The aim of the present study was to portray the clinical and epidemiological features of MDR-TB patient and to determine the ability of commercial kit [Fast Plaque TB-RifTM test] to correctly, within 48 hours, identify rifampicin susceptibility on strains of Mycobacterium tuberculosis cultured on solid media and compare it with a conventional method of susceptibility testing.
Methodology: Sputum specimens were collected from hospitalized patients with known or suspected pulmonary tuberculosis. These were examined microscopically after Ziehl-Neelsen staining. Specimens that were 1 + smear + ve were inoculated on L.J medium and incubated for 8 weeks. Forty five +ve cultures were tested for rifampicin susceptibility employing both the proportion and the Fast Plaque TB-RIFTM test.
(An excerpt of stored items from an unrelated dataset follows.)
(* ===== verification/Constants.v ===== *)
(** * Publication states and the state constants of the query set

    [tunobase.core.constants] is imported by [core/models.py],
    [core/managers.py] and [core/query.py] but is not among the sources; its
    four states are modelled from the spec (section 3: unpublished, staged,
    published, deleted).  The class constants of [CoreStateQuerySet]
    ([core/query.py], lines 31-35) are translated from the source: the
    [STAGING] setting is a parameter. *)

From S2P Require Import Prelude.

Inductive State :=
| STATE_UNPUBLISHED
| STATE_STAGED
| STATE_PUBLISHED
| STATE_DELETED.

#[global] Instance State_eq_dec : EqDecision State.
Proof. solve_decision. Defined.

(** [state == other] in the code. *)
Definition state_eqb (a b : State) : bool := bool_decide (a = b).

(** [CoreStateQuerySet.STATE], [NEXT_STATE], [BOTTOM_STATE]: the three
    tiers of [get_list], by descending priority. *)
Definition STATE : State := STATE_PUBLISHED.
Definition NEXT_STATE : State := STATE_STAGED.
Definition BOTTOM_STATE : State := STATE_UNPUBLISHED.

(** [SITE_STATE = STATE_STAGED if settings.STAGING else STATE_PUBLISHED]. *)
Definition SITE_STATE (STAGING : bool) : State :=
  if STAGING then STATE_STAGED else STATE_PUBLISHED.

Lemma state_eqb_true a b : state_eqb a b = true <-> a = b.
Proof. unfold state_eqb. apply bool_decide_eq_true. Qed.

Lemma state_eqb_false a b : state_eqb a b = false <-> a <> b.
Proof. unfold state_eqb. apply bool_decide_eq_false. Qed.

Lemma state_eqb_refl a : state_eqb a a = true.
Proof. apply state_eqb_true. reflexivity. Qed.

#[export] Hint Rewrite state_eqb_refl : tb_rw.
#[export] Hint Resolve state_eqb_refl : tb.

Ltac tb_state :=
  repeat match goal with
  | H : state_eqb _ _ = true |- _ => apply state_eqb_true in H
  | H : state_eqb _ _ = false |- _ => apply state_eqb_false in H
  end.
Results: Fourteen strains [31.3%] were found to be rifampicin resistant and 31 strains [68.9%] were susceptible. Three out of the 14 resistant strains [21.4%] were isolated from newly diagnosed cases. The remaining 11 strains [78.6] were isolated from cases with history of previous treatment [relapses or treatment failure]. The sensitivity, specificity and overall accuracy of the gold standard conventional method.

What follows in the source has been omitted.